**Problem requirements**
A line below contains "that define them, and", and a later one contains "- A [Uint8Array]". Repeat both, with every line between them, exactly.

**Input**

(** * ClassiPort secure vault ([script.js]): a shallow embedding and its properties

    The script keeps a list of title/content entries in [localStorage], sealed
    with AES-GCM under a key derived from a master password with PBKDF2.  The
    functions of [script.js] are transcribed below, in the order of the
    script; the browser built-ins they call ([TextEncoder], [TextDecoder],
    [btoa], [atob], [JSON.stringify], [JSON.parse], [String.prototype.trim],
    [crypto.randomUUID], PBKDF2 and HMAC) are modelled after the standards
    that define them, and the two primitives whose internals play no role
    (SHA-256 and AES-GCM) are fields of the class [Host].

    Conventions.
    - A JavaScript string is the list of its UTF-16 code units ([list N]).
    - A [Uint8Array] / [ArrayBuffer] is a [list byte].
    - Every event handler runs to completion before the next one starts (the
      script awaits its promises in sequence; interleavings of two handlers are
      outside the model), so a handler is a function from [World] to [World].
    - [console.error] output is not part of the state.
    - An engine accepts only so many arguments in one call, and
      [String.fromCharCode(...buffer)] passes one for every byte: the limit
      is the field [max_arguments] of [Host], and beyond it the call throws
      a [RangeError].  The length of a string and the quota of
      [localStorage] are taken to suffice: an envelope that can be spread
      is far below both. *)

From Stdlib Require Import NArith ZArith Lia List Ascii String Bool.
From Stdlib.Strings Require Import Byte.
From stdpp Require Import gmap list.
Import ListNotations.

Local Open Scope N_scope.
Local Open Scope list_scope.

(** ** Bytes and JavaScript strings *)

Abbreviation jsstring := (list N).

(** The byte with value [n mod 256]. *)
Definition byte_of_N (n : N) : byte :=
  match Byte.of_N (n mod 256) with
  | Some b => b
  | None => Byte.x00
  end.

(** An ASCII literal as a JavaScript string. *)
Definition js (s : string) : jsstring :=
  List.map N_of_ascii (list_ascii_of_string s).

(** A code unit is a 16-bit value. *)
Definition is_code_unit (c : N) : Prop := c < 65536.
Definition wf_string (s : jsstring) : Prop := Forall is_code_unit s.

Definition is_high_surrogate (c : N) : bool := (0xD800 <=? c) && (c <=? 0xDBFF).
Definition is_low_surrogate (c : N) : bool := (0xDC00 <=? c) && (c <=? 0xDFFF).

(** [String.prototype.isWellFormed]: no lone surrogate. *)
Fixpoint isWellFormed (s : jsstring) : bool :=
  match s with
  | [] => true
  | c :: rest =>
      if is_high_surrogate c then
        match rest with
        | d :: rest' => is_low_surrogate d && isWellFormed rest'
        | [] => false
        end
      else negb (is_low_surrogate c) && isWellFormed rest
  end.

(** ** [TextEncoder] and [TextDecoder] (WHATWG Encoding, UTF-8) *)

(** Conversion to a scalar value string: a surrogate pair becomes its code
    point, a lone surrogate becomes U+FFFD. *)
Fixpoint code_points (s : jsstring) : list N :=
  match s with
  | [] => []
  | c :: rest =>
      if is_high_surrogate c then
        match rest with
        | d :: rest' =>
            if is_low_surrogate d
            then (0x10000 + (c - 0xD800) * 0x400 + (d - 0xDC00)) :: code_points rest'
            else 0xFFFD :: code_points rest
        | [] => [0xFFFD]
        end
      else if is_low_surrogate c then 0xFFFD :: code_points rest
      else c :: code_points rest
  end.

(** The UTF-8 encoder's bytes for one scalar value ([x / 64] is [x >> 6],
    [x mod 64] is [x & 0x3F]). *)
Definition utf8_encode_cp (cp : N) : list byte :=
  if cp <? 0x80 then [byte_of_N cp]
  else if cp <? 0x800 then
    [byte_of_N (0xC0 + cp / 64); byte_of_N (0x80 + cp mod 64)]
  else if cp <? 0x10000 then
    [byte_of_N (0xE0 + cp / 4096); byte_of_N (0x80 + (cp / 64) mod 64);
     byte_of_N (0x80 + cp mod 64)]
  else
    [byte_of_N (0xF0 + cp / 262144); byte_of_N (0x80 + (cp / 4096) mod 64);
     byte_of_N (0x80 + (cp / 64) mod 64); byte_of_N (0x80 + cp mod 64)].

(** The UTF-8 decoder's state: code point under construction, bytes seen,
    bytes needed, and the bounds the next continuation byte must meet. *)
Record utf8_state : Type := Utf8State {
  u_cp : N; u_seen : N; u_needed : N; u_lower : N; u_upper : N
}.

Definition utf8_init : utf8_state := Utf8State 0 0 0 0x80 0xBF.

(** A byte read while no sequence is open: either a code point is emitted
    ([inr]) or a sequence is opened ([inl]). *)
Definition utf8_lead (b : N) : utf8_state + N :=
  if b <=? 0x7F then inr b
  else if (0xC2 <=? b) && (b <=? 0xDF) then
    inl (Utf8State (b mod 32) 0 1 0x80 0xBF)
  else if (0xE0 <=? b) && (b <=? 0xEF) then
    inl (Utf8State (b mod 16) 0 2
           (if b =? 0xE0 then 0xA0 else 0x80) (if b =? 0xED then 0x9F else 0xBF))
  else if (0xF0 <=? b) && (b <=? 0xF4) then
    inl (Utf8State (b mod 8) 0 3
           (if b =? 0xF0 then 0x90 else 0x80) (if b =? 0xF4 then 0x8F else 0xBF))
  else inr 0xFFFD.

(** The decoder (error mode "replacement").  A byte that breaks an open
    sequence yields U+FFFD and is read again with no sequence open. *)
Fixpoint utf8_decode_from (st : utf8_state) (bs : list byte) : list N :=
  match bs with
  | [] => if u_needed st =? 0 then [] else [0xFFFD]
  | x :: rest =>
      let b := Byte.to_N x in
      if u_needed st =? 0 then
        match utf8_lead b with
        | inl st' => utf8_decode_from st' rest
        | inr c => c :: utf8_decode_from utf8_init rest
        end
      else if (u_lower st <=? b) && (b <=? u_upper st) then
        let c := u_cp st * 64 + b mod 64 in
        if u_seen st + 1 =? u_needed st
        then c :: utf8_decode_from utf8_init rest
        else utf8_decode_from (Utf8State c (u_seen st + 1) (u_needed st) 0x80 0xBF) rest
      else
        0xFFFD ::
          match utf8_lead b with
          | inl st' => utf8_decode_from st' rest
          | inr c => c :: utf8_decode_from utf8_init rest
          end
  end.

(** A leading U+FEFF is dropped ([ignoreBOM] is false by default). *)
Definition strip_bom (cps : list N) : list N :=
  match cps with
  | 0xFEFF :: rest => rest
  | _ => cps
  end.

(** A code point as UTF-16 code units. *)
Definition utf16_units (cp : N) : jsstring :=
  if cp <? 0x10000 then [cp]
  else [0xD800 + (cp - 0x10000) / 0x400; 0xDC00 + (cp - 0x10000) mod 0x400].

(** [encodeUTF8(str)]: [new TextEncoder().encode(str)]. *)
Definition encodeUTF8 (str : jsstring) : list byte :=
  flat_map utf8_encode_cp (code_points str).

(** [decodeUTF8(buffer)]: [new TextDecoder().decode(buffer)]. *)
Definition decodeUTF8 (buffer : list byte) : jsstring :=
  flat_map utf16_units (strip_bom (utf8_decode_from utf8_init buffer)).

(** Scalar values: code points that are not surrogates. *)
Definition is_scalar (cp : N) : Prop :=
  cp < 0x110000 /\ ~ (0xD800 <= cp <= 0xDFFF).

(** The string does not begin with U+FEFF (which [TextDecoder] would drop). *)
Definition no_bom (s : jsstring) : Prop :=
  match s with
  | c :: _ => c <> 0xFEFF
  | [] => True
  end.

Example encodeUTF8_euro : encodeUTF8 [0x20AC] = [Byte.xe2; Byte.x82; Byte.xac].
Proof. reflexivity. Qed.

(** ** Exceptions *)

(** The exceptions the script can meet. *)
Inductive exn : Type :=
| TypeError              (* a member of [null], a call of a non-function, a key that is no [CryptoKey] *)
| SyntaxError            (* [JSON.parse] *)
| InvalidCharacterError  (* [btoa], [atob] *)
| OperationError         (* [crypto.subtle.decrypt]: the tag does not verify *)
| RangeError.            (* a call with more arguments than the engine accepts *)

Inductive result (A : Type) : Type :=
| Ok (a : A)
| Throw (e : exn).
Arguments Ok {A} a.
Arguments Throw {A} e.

**Your solution**
    that define them, and the two primitives whose internals play no role
    (SHA-256 and AES-GCM) are fields of the class [Host].

    Conventions.
    - A JavaScript string is the list of its UTF-16 code units ([list N]).
    - A [Uint8Array] / [ArrayBuffer] is a [list byte].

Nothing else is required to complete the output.